Of note, a significant correlation between ASL nTBF and DSC nTBF and nearly a complete correlation between DSC nTBF and DSC nTBV can be reached once T, GM and WM were taken as the reference region. Specifically, when normalized to M, a highly significant correlation (R=0.780) was detected, while only moderate correlations could be noted when normalized to GM and WM (R=0.621 and 0.616, respectively). In general, a relatively normalized perfusion value of brain tumor perfusion is sufficient in clinical setting, and in fact, many published MRI studies employed DSC nCBV in brain tumor perfusion evaluation [14,23,24]. The R value listed above confirms that ASL nCBF and DSC nCBF may be as good in the assessment of brain tumor perfusion as DSC nCBV. Therefore, ASL nTBF and DSC nTBF may possess equal predictive effect as DSC nTBV on the evaluation of tumor angiogenesis. Indeed, both techniques demonstrated similar hemodynamic characteristics of meningiomas, gliomas and metastases, and were able to detect heterogeneous blood flow distribution within an individual tumor.

The low cost, low risk of nephrogenic systemic sclerosis, immediate availability, and easy quantification without extensive postprocessing have rendered ASL a promising tool in tumor angiogenesis assessment and glioma grading [7,9,18,25]. Particularly, its higher tumor to gray matter contrast and absence of susceptibility signal loss made tumor detection and delineation much easier. On the other hand, in order to avoid repeated contrast injections, 3D-ASL perfusion MRI could be a better choice to monitor and follow-up brain tumor treatment. The potential application of 3D-ASL perfusion MRI in distinguishing pediatric high-grade and low-grade tumors [10] would benefit pediatric patients with brain tumors because of no requirement for contrast media, high SNR, high labeling efficiency [26], and CBF quantification.

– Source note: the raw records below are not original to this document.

(** Each of [ps] is gone or as it was, and all else is as it was. *)
Definition some_gone (ps : list string) h h' : Prop :=
  (∀ p, p ∈ ps → files h' !! p = None ∨ files h' !! p = files h !! p) ∧
  (∀ p, p ∉ ps → files h' !! p = files h !! p).

Lemma some_gone_keep ps h h' : files h' = files h → some_gone ps h h'.
Proof. intros Hf. unfold some_gone. rewrite Hf. auto. Qed.

(** Taking the files of the service away, once it is not loaded. *)
Lemma remove_service_files ps (msg : bool → string) h h2 :
  files h2 = files h → is_loaded (service h2) = false →
  wp (_ ← for_each ps remove_file; kept ← gets (path_exists KEY); does (println (msg kept)))
    (λ _ h', is_loaded (service h') = false ∧ (∀ p, p ∈ ps → files h' !! p = None) ∧
             (∀ p, p ∉ ps → files h' !! p = files h !! p))
    (some_gone ps h) h2.
Proof.
  intros Hf2 Hs2. rewrite wp_bind. apply wp_remove_files.
  - intros h3 Hgone [Hf3 Hs3]. rewrite wp_bind, wp_gets. apply wp_println.
    intros h4 [= Hf4 Hs4]. rewrite Hf4, Hs4, Hs3. split_and!; [done|done|].
    intros p Hp. by rewrite Hf3, Hf2.
  - intros h3 Hgone [Hf3 _]. rewrite Hf2 in Hgone. split; [done|].
    intros p Hp. by rewrite Hf3, Hf2.
Qed.

(** What [remove] leaves. *)
Lemma remove_ends os h `{!Sudo (remove_service os)} :
  let gone := [PLIST; OPERATOR; BIN; RESOLVER; LOG] in
  ends (remove_service os)
    (λ h', is_loaded (service h') = false ∧ (∀ p, p ∈ gone → files h' !! p = None) ∧
           (∀ p, p ∉ gone → files h' !! p = files h !! p))
    (some_gone gone h) h.
Proof.
  intros gone. unfold ends, remove_service.
  apply wp_elevated; [exact _| | |apply some_gone_keep|].
  { intros h' (_ & ? & ?). split; auto. }
  { intros h' h'' [= Hf _]. unfold some_gone. by rewrite Hf. }
  intros h0 [= Hf0 _] Hr. unfold some_gone. rewrite <- Hf0. fold (some_gone gone h0).
  clear dependent h. rename h0 into h.
  rewrite wp_bind. apply wp_prepare_root; [done|intros _|apply some_gone_keep].
  apply wp_bootout_if_loaded; [|apply some_gone_keep]. intros h1 Hf1 Hs1. rewrite wp_bind.
  apply wp_ignore, wp_launchctl.
  - intros h2 Hf2 Hs2 _.
    apply (remove_service_files gone (λ kept, if kept then _ else _)); [congruence|].
    by rewrite Hs2, Hs1.
  - intros h2 [= Hf2 Hs2]. split; [apply some_gone_keep; congruence|].
    apply (remove_service_files gone (λ kept, if kept then _ else _)); [congruence|].
    by rewrite Hs2, Hs1.
Qed.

Just as one coin has two sides, 3D-ASL perfusion MR has several limitations manifested by longer scanning time than that of DSC perfusion MRI and lower spatial resolution.

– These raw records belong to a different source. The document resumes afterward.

(* ===== verification/Server.v ===== *)
(** * The serving daemon ([run] in [src/src/daemon.rs], past its start)

    Two loops run side by side until a signal: iroh's router hands connections
    to the peer manager, and the accept loop of the control socket spawns a task
    per client.  [Process] is the daemon with the clients whose tasks have not
    finished; what the peers' side does is an [Input] of [Streams.v]. *)

From S2P Require Import Prelude RustStr Keys Text Store Enroll Protocol Session Surface Netstack Peer Daemon Shell Types Json Wire Codec Control ControlProps Streams.

(** The peers' side has no clients. *)
#[export] Instance no_stream : Control.LineStream Empty_set := {|
  Control.read_line (s : Empty_set) := match s with end;
  Control.write_str _ (s : Empty_set) := match s with end;
|}.

Module Server.
Import Peers.

Inductive Signal : Type := Interrupt | Terminate.

Section server.
Context {K : Type} `{!EndpointKey K} `{!DashMap} `{!JsonLib}.
Context `{!JsonCodec Pins.Pin} `{!JsonCodec Surface.SurfaceRecord}.
Context {U : Type} `{!Streams.UniStream U} {S : Type} `{!Control.LineStream S}.
Variable cfg : Config K.
Variable parse_ip : string → option IpAddr.

(** [ended]: what [run] returned; [drained]: whether the router was shut down
    before. *)
Record Process : Type := mkProcess {
  manager : PeerManager K;
  clients : gmap N S;
  next_task : N;
  ended : option (result unit);
  drained : bool;
}.

Definition serving (m : PeerManager K) : Process := mkProcess m ∅ 0 None false.

Inductive Event : Type :=
| SocketAccept (r : result S)
| ClientTask (id : N) (random : bytes) (now : Z)
| Net (i : Streams.Input K U Empty_set)
| Signalled (s : Signal).

(** [listener.accept().await?] and the spawn. *)
Definition socket_accept (r : result S) (p : Process) : Process :=
  match r with
  | Ok s => mkProcess (manager p) (<[next_task p := s]> (clients p)) (next_task p + 1)%N None
                      (drained p)
  | Err e => mkProcess (manager p) (clients p) (next_task p) (Some (Err e)) (drained p)
  end.

(** A client's task: an error of [handle_client] is logged. *)
Definition client_task (id : N) (random : bytes) (now : Z) (p : Process) : Process :=
  match clients p !! id with
  | Some s =>
      let '(_, m, _) := Control.handle_client cfg parse_ip random now s (manager p) in
      mkProcess m (delete id (clients p)) (next_task p) None (drained p)
  | None => p
  end.

(** [select!]: the signal ends the accept loop, and the router is drained. *)
Definition signalled (s : Signal) (p : Process) : Process :=
  mkProcess (manager p) (clients p) (next_task p) (Some (Ok tt)) true.

(** Once [run] has returned nothing happens. *)
Definition step (p : Process) (e : Event) : Process :=
  match ended p with
  | Some _ => p
  | None =>
      match e with
      | SocketAccept r => socket_accept r p
      | ClientTask id random now => client_task id random now p
      | Net i => mkProcess (Streams.serve cfg parse_ip (manager p) i) (clients p) (next_task p) None
                           (drained p)
      | Signalled s => signalled s p
      end
  end.

(** The end an event asks for, and whether it is orderly. *)
Definition ends (e : Event) : option (result unit * bool) :=
  match e with
  | SocketAccept (Err e) => Some (Err e, false)
  | Signalled _ => Some (Ok tt, true)
  | _ => None
  end.

End server.
Arguments Process K {_} S.
Arguments Event K U S : clear implicits.
End Server.

(** ** Lemmas *)
Section server_lemmas.
Import Peers Server.
Context {K : Type} `{EKL : EndpointKeyLaws K} `{DML : DashMapLaws} `{!JsonLib}.
Context `{!JsonCodec Pins.Pin} `{!JsonCodec Surface.SurfaceRecord}.
Context {U : Type} `{!Streams.UniStream U} {S : Type} `{!Control.LineStream S}.
Implicit Types (p : Process K S) (e : Event K U S).

Lemma step_ended cfg parse_ip p e r : ended p = Some r → step cfg parse_ip p e = p.
Proof. unfold step. by intros ->. Qed.

Lemma run_ended cfg parse_ip p (es : list (Event K U S)) r :
  ended p = Some r → foldl (step cfg parse_ip) p es = p.
Proof. intros Hp. induction es as [|e es IH]; simpl; [done|]. by erewrite step_ended. Qed.

Lemma step_manager cfg parse_ip p e :
  manager (step cfg parse_ip p e) = manager p ∨
  ∃ ev, typed_event ev ∧ manager (step cfg parse_ip p e) = Shell.step cfg parse_ip (manager p) ev.
Proof.
  unfold step. destruct (ended p); [by left|]. destruct e as [r|id random now|i|s]; simpl.
  - left. by destruct r.
  - unfold client_task. destruct (clients p !! id) as [s|]; [|by left].
    pose proof (handle_client_step cfg parse_ip random now s (manager p)) as Hc. simpl in Hc.
    destruct (Control.handle_client _ _ _ _ _ _) as [[s' m] r]. simpl in *.
    destruct Hc as [->|(req & ? & ->)]; [by left|right].
    by exists (Shell.EvRequest req random now).
  - apply serve_step.
  - by left.
Qed.

Lemma step_reachable cfg parse_ip p e :
  Shell.reachable cfg parse_ip (manager p) →
  Shell.reachable cfg parse_ip (manager (step cfg parse_ip p e)).
Proof.
  intros (texts & ports & f1 & f2 & ns & m0 & es & Hrun & Hm).
  destruct (step_manager cfg parse_ip p e) as [->|(ev & _ & ->)].
  - by exists texts, ports, f1, f2, ns, m0, es.
  - exists texts, ports, f1, f2, ns, m0, (es ++ [ev]). split; [done|]. by rewrite foldl_snoc, Hm.
Qed.

End server_lemmas.

(** ** Properties *)
Section server_properties.
Import Peers Server.
Context {K : Type} `{EKL : EndpointKeyLaws K} `{DML : DashMapLaws} `{!JsonLib}.
Context `{!JsonCodec Pins.Pin} `{!JsonCodec Surface.SurfaceRecord}.
Context {U : Type} `{!Streams.UniStream U} {S : Type} `{!Control.LineStream S}.

(** C25: how a daemon ends.  A daemon that serves goes on until the first
    signal, or the first error of [accept] on its control socket, and does
    nothing after.  A signal is a good end, with the router drained; an error of
    [accept], of whatever kind, ends the daemon with that error, and nothing is
    drained. *)
Theorem daemon_ends_once (cfg : Config K) (parse_ip : string → option IpAddr)
    (p : Process K S) (es : list (Event K U S)) :
  ended p = None →
  let p' := foldl (step cfg parse_ip) p es in
  (Forall (λ e, ends e = None) es → ended p' = None ∧ drained p' = drained p) ∧
  (∀ es1 e es2 r orderly, es = es1 ++ e :: es2 → Forall (λ e, ends e = None) es1 →
     ends e = Some (r, orderly) →
     p' = foldl (step cfg parse_ip) p (es1 ++ [e]) ∧
     manager p' = manager (foldl (step cfg parse_ip) p es1) ∧
     ended p' = Some r ∧ drained p' = (orderly || drained p)%bool).
Proof.
  intros Hp p'.
  assert (Hgo : ∀ es, Forall (λ e, ends e = None) es →
    ended (foldl (step cfg parse_ip) p es) = None ∧
    drained (foldl (step cfg parse_ip) p es) = drained p).
  { clear p' es. induction es as [|e es IH] using rev_ind; [done|].
    rewrite Forall_app, Forall_singleton, foldl_snoc. intros [Hes He].
    destruct (IH Hes) as [Hn Hd]. set (q := foldl _ p es) in *. unfold step. rewrite Hn.
    destruct e as [[s|err]|id random now|i|s]; simpl in *; try done.
    unfold client_task. destruct (clients q !! id) as [s|]; [|done].
    by destruct (Control.handle_client _ _ _ _ _ _) as [[s' m] r]. }
  split; [by apply Hgo|]. intros es1 e es2 r orderly -> Hes1 He. subst p'.
  destruct (Hgo es1 Hes1) as [Hn Hd]. rewrite foldl_app. simpl. rewrite foldl_snoc.
  set (q := foldl (step cfg parse_ip) p es1) in *.
  assert (Hend : ended (step cfg parse_ip q e) = Some r ∧ manager (step cfg parse_ip q e) = manager q ∧
                 drained (step cfg parse_ip q e) = (orderly || drained p)%bool).
  { unfold step. rewrite Hn. destruct e as [[s|err]|id random now|i|s]; simpl in *; simplify_eq; done. }
  destruct Hend as (He1 & He2 & He3). erewrite run_ended by exact He1. done.
Qed.

(** Clients do not get in each other's way.  From a start on, with
    clients and peers interleaved as they come, a daemon is always in a
    [reachable] state; a client's task acts as the one request of its line, at
    the moment it runs, and leaves the others waiting; one whose line is no
    request changes nothing. *)
Theorem clients_are_served (cfg : Config K) (parse_ip : string → option IpAddr)
    (texts : list string) (ports : list Z) (f1 f2 : Store.File) (ns : option NetStack.NetStack)
    (m0 : PeerManager K) (es : list (Event K U S)) (id : N) (s : S) (random : bytes) (now : Z) :
  Daemon.run cfg texts ports f1 f2 ns = Ok m0 →
  let p := foldl (step cfg parse_ip) (serving m0) es in
  let p' := step cfg parse_ip p (ClientTask id random now) in
  Shell.reachable cfg parse_ip (manager p) ∧
  (ended p = None → clients p !! id = Some s →
   clients p' = delete id (clients p) ∧
   match Control.read_line s with
   | (_, Err _) => manager p' = manager p
   | (_, Ok line) =>
       match from_json line with
       | Err _ => manager p' = manager p
       | Ok req => manager p' = (Daemon.handle_request cfg parse_ip req random now (manager p)).1
       end
   end).
Proof.
  intros Hrun p p'. split.
  - unfold p. clear p p'. induction es as [|e es IH] using rev_ind.
    + by exists texts, ports, f1, f2, ns, m0, [].
    + rewrite foldl_snoc. by apply step_reachable.
  - intros Hp Hs. unfold p', step. rewrite Hp. unfold client_task. rewrite Hs.
    unfold Control.handle_client. destruct (Control.read_line s) as [s1 [line|]]; [|done].
    destruct (from_json line) as [req|]; [|done].
    destruct (Daemon.handle_request _ _ _ _ _ _) as [m resp]. simpl.
    destruct (Control.write_str _ s1) as [s2 [|]]; [|done].
    by destruct (Control.write_str _ s2).
Qed.

End server_properties.

Section server_witnesses.
Import Peers Streams Rfc Pair Server.

Definition line (req : Json) : DaemonEnd := mkEnd (print req +:+ chr nl) EmptyString.

(** Two clients, the second first: its request is cut short, the first's
    revokes; then [accept] fails. *)
Definition two_clients : list (Event N bytes DaemonEnd) :=
  [SocketAccept (Ok (line (JObj [("Unexpose", JObj [("port", JInt 8080); ("to", JNull)])])));
   SocketAccept (Ok (mkEnd "{" EmptyString)); ClientTask 1 [] 0].

Lemma daemon_ends_once_witness :
  let p := foldl (step Toy.config Toy.parse_ip) (serving Toy.start)
                 (two_clients ++ [SocketAccept (Err "too many open files"); Signalled Terminate]) in
  ended p = Some (Err "too many open files") ∧ drained p = false.
Proof.
  intros p. destruct (daemon_ends_once Toy.config Toy.parse_ip (serving Toy.start)
    (two_clients ++ [SocketAccept (Err "too many open files"); Signalled Terminate]) eq_refl) as [_ H].
  destruct (H two_clients (SocketAccept (Err "too many open files")) [Signalled Terminate]
              (Err "too many open files") false eq_refl) as (_ & _ & He & Hd);
    [by repeat constructor|done|]. by split.
Defined.

Lemma clients_are_served_witness :
  let p := foldl (step Toy.config Toy.parse_ip) (serving Toy.start) two_clients in
  let p' := step Toy.config Toy.parse_ip p (ClientTask 0 [] 0) in
  Session.granted_ports (session (manager p)) = [8080%Z] ∧
  Session.granted_ports (session (manager p')) = [].
Proof.
  intros p p'. destruct (clients_are_served Toy.config Toy.parse_ip _ _ _ _ _ _ two_clients 0
    (line (JObj [("Unexpose", JObj [("port", JInt 8080); ("to", JNull)])])) [] 0%Z Toy.start_run)
    as [_ H]. split; [by vm_compute|].
  destruct (H ltac:(by vm_compute) ltac:(by vm_compute)) as [_ Hm].
  assert (Hreq : from_json (print (JObj [("Unexpose", JObj [("port", JInt 8080); ("to", JNull)])])
                   +:+ chr nl) = Ok (Protocol.ReqUnexpose 8080 None)) by (by vm_compute).
  assert (Hline : Control.read_line (line (JObj [("Unexpose", JObj [("port", JInt 8080); ("to", JNull)])])) =
    (line (JObj [("Unexpose", JObj [("port", JInt 8080); ("to", JNull)])]),
     Ok (print (JObj [("Unexpose", JObj [("port", JInt 8080); ("to", JNull)])]) +:+ chr nl)))
    by (by vm_compute).
  rewrite Hline, Hreq in Hm. etrans; [exact (f_equal (λ m, Session.granted_ports (session m)) Hm)|].
  by vm_compute.
Defined.

End server_witnesses.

Although data resulted from our current study are exciting and encouraging, several limitations should be considered. The study only included a small number of patients, especially for those patients with high-grade and low-grade gliomas and patients with metastases. As a result, a larger sample size would be necessary to confirm our data and to establish the perfusion differences of different types of brain tumors. It is possible that underestimation of ASL tumor blood flow in the case of tortuous vasculature from angiogenesis could be due to the delay of signal arrival. Indeed, underestimation of ASL CBF in brain regions with delayed flow such as the white matter has been noted in previous investigations [20]. Alternatively, overestimation of tumor blood flow could also be present in the case of vascular shunting.

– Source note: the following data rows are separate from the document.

Lemma work_far s r :
  alive s r →
  let r' := step r (Poll (other s) QuicToTcp) in
  if decide (idle (far s r)) then lane s r' = lane s r else work s r' < work s r.
Proof.
  intros Ha r'. pose proof (polled_moves QuicToTcp (end_of (other s) r) (far_thorough _ _ Ha)) as Hm.
  specialize (Hm (proj2 (alive_over s r Ha))).
  assert (Hn : near s r' = near s r) by (unfold r'; rewrite step_near; cbn; by rewrite decide_False).
  assert (Hf : far s r' = polled QuicToTcp (end_of (other s) r))
    by (unfold r'; rewrite step_far; cbn; by rewrite decide_True).
  assert (Hk : carried s r' = carried s r) by (unfold r'; by rewrite step_carried).
  cbn [copy_of] in Hm. unfold lane, work. rewrite Hn, Hf, Hk. case_decide.
  - by destruct Hm as (-> & -> & _).
  - lia.
Qed.

Lemma work_carry s n r :
  0 < n →
  let r' := step r (Carry s n) in
  if decide (carried s r < length (taken (writer (near s r)))) then work s r' < work s r
  else lane s r' = lane s r.
Proof.
  intros Hpos r'.
  assert (Hn : near s r' = near s r) by (unfold r'; rewrite step_near; cbn; by rewrite decide_False).
  assert (Hf : ∃ c, far s r' = c ∧ arrived (reader c) = arrived (reader (far s r)) ++ under_way s n r ∧
                    held c = held (far s r)).
  { eexists. split; [done|]. unfold r'. rewrite step_far. cbn. rewrite decide_True by done.
    unfold arrival. by case_match. }
  assert (Hk : carried s r' = carried s r + length (under_way s n r))
    by (unfold r'; rewrite step_carried; by rewrite decide_True).
  destruct Hf as (c & Hf & Harr & Hheld). unfold lane, work, rest. rewrite Hn, Hf, Hk, Harr, Hheld.
  rewrite length_app. unfold under_way. rewrite length_take, length_drop. case_decide; [lia|].
  rewrite drop_ge, take_nil, app_nil_r by lia. f_equal. f_equal. f_equal. lia.
Qed.
(* ===== verification/Bridge.v ===== *)
(** * Connections of the TUN backend ([bridge] and [run_netstack_accepts] in
    [src/src/peer.rs])

    A connection that the userspace stack accepted is spliced onto a tunnel of
    the peer whose surface it came in at.  The splice is the two copies of
    [Forward.v] under a [select!], with one more place to wait at: the copy back
    to the client, once it has ended, shuts the client's stream down before its
    branch is over. *)

From S2P Require Import Prelude RustStr Keys Grants Dial Store Enroll Protocol Session Surface Resolver Netstack Tunnel Peer PeerFacts PeerLoop Daemon Shell Bindings PeerProps Forward Stack.

Module Bridge.
Import Tunnel Forward.

Section bridge.
Context {ClientRead QuicSend QuicRecv ClientWrite : Type}.
Context `{!AsyncRead ClientRead} `{!AsyncWrite QuicSend}.
Context `{!AsyncRead QuicRecv} `{!AsyncWrite ClientWrite}.
(** [SendStream::finish], and what [shutdown] makes of the client's stream. *)
Variable finish : QuicSend → QuicSend.
Variable shutdown : ClientWrite → ClientWrite.

Record Splice : Type := mkSplice {
  client_to_quic : Copy ClientRead QuicSend;
  quic_to_client : Copy QuicRecv ClientWrite;
  shut : bool;
}.

(** A branch goes on with its copy, or the shutdown it waits for completes. *)
Inductive Poll : Type := ClientToQuic | QuicToClient | Shutdown.

Definition over (t : Splice) : bool := (ended (client_to_quic t) || shut t)%bool.

Definition poll (e : Poll) (t : Splice) : Splice :=
  match e with
  | ClientToQuic =>
      let c := copy_step (client_to_quic t) in
      let c := if ended c then mkCopy (reader c) (finish (writer c)) (total c) (pc c) else c in
      mkSplice c (quic_to_client t) (shut t)
  | QuicToClient => mkSplice (client_to_quic t) (copy_step (quic_to_client t)) (shut t)
  | Shutdown =>
      let c := quic_to_client t in
      if ended c
      then mkSplice (client_to_quic t)
             (mkCopy (reader c) (shutdown (writer c)) (total c) (pc c)) true
      else t
  end.

Fixpoint splice (schedule : list Poll) (t : Splice) : Splice :=
  match schedule with
  | [] => t
  | e :: schedule => if over t then t else splice schedule (poll e t)
  end.

(** [open_tunnel] on the peer first; without it nothing is spliced. *)
Definition bridge (opened : result (QuicSend * QuicRecv)) (schedule : list Poll)
    (client_r : ClientRead) (client_w : ClientWrite) : result Splice :=
  match opened with
  | Ok (qs, qr) =>
      Ok (splice schedule (mkSplice (copy_start client_r qs) (copy_start qr client_w) false))
  | Err e => Err e
  end.

End bridge.

(** The queue of accepted connections, each with what becomes of its tunnel;
    one at an address that no peer has is dropped. *)
Section accepts.
Import Peers.
Context {K : Type} `{!EndpointKey K} `{!DashMap} {Stream : Type}.
Context `{!JsonCodec Pins.Pin} `{!JsonCodec Surface.SurfaceRecord}.

Definition run_netstack_accepts (m : PeerManager K) (queue : list (Stack.Accept Stream)) :
    list (Stack.Accept Stream * result (Conn K * bytes)) :=
  match netstack m with
  | None => []
  | Some _ => omap (λ a, pair a <$> netstack_accept (Stack.acc_ip a) (Stack.acc_port a) m) queue
  end.

End accepts.
End Bridge.

(** ** Lemmas *)
Section bridge_lemmas.
Import Tunnel Forward Bridge.
Context {ClientRead QuicSend QuicRecv ClientWrite : Type}.
Context `{AsyncReadLaws ClientRead} `{AsyncWriteLaws QuicSend}.
Context `{AsyncReadLaws QuicRecv} `{AsyncWriteLaws ClientWrite}.
Variable finish : QuicSend → QuicSend.
Variable shutdown : ClientWrite → ClientWrite.
Hypothesis finish_written : ∀ w, written (finish w) = written w.
Hypothesis shutdown_written : ∀ w, written (shutdown w) = written w.
Implicit Types t : Splice (ClientRead:=ClientRead) (QuicSend:=QuicSend) (QuicRecv:=QuicRecv)
                     (ClientWrite:=ClientWrite).

Record spliced (r : ClientRead) (qs : QuicSend) (qr : QuicRecv) (w : ClientWrite) t : Prop := {
  spliced_out : copied r qs (client_to_quic t);
  spliced_back : copied qr w (quic_to_client t);
  spliced_shut : shut t = true → ended (quic_to_client t) = true;
}.

Lemma spliced_poll r qs qr w e t :
  spliced r qs qr w t → spliced r qs qr w (poll finish shutdown e t).
Proof.
  intros [Ho Hb Hs]. destruct e; simpl.
  - split; simpl; try done. pose proof (copied_step _ _ _ Ho) as Hc.
    case_match; [by apply copied_finish|done].
  - split; simpl; try done; [by apply copied_step|]. intros He. by rewrite copy_step_ended, Hs; auto.
  - destruct (ended (quic_to_client t)) eqn:He; [|split; by rewrite ?He].
    split; simpl; [done|by apply copied_finish|done].
Qed.

Lemma spliced_splice r qs qr w s t :
  spliced r qs qr w t → spliced r qs qr w (splice finish shutdown s t).
Proof.
  revert t. induction s as [|e s IH]; intros t Ht; simpl; [done|].
  destruct (over t); [done|]. by apply IH, spliced_poll.
Qed.

End bridge_lemmas.

(** ** Properties *)
Section bridge_properties.
Import Tunnel Forward Bridge.
Context {ClientRead QuicSend QuicRecv ClientWrite : Type}.
Context `{AsyncReadLaws ClientRead} `{AsyncWriteLaws QuicSend}.
Context `{AsyncReadLaws QuicRecv} `{AsyncWriteLaws ClientWrite}.
Variable finish : QuicSend → QuicSend.
Variable shutdown : ClientWrite → ClientWrite.
Hypothesis finish_written : ∀ w, written (finish w) = written w.
Hypothesis shutdown_written : ∀ w, written (shutdown w) = written w.

(** A splice forwards both ways and cuts nothing off that it closes in order.
    However its branches are scheduled, each writer has taken a prefix of what
    its own reader had to give; and when the client's stream is shut down, the
    answer has been forwarded to the end its copy came to, the whole of it if
    that end was no error. *)
Theorem bridge_forwards schedule r qs qr w t :
  bridge finish shutdown (Ok (qs, qr)) schedule r w = Ok t →
  (∃ l, l `prefix_of` pending r ∧ written (writer (client_to_quic t)) = written qs ++ l) ∧
  (∃ l, l `prefix_of` pending qr ∧ written (writer (quic_to_client t)) = written w ++ l) ∧
  (shut t = true → ∃ res, pc (quic_to_client t) = Ended res ∧
     (is_ok res = true → written (writer (quic_to_client t)) = written w ++ pending qr)).
Proof.
  intros Ht. injection Ht as <-. set (t := splice _ _ _ _).
  assert (Hok : spliced r qs qr w t).
  { apply spliced_splice; [done..|]. split; [apply copied_start..|done]. }
  destruct Hok as [Ho Hb Hs]. split_and!; [by apply copied_prefix..|].
  intros He%Hs. unfold ended in He. destruct Hb as (l & Hw & Hc).
  destruct (pc (quic_to_client t)) as [| |[n|e]]; [done..| |].
  - exists (Ok n). split; [done|]. intros _. by destruct Hc as [-> _].
  - by exists (Err e).
Qed.

End bridge_properties.

Section accept_properties.
Import Peers Bridge.
Context {K : Type} `{EKL : EndpointKeyLaws K} `{DML : DashMapLaws} {Stream : Type}.
Context `{!JsonCodec Pins.Pin} `{!JsonCodec Surface.SurfaceRecord}.

(** A connection accepted at an address goes to a known peer that has its
    surface there, on the tunnel of that peer and for the port it came in at;
    one at an address that is nobody's is dropped. *)
Theorem accepted_goes_to_owner (m : PeerManager K) (queue : list (Stack.Accept Stream))
    (a : Stack.Accept Stream) (r : result (Conn K * bytes)) :
  (a, r) ∈ run_netstack_accepts m queue →
  a ∈ queue ∧
  ∃ k o s, peers m !! k = Some o ∧ surface_of o m = Some s ∧
    (let '(x, y, z, u) := Stack.acc_ip a in Surface.ip s = Surface.V4 x y z u) ∧
    r = open_tunnel o (Stack.acc_port a) m.
Proof.
  unfold run_netstack_accepts. destruct (netstack m); [|intros Hin; by apply elem_of_nil in Hin].
  intros (a' & Ha & Hr)%list_elem_of_omap.
  unfold netstack_accept in Hr. destruct (Stack.acc_ip a') as [[[x y] z] u] eqn:Hip.
  destruct (peer_for_ip _ m) as [o|] eqn:Ho; [|done]. simpl in Hr. injection Hr as <- <-.
  split; [done|]. unfold peer_for_ip in Ho. apply head_Some_elem_of in Ho.
  apply list_elem_of_omap in Ho as ([k o'] & Hin & Hd).
  case_decide as Hs; [|done]. injection Hd as ->. simpl in Hs.
  destruct (surface_of o m) as [s|] eqn:Hso; [|done]. injection Hs as Hs.
  rewrite dash_iter_perm in Hin. apply elem_of_map_to_list in Hin.
  exists k, o, s. rewrite Hip. done.
Qed.

End accept_properties.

In summary, we demonstrated the correlation between 3D-ASL and DSC-MRI by employing multi-parametric normalized methods of brain tumor perfusion. The correlation between 3D-ASL and DSC-MRI suggests that blood volume and flow in tumors is coupled. Given that no contrast injection is required, 3D-ASL could be a viable tool to serve as a non-invasive alternate for DSC-MRI in the evaluation of perfusion in brain tumors, particularly for those patients with renal failure and patients required for collection of follow up information.

Acknowledgements

This work was supported by the Chinese National 12th Five-year Support Program for Science and Technology (2011BAI08B10), the National Natural Science Foundation of China (30870702 and 81130014), and the Natural Science Foundation of Hubei Province (2010CDA034).

Disclosure of conflict of interest

The authors declare no competing financial interests.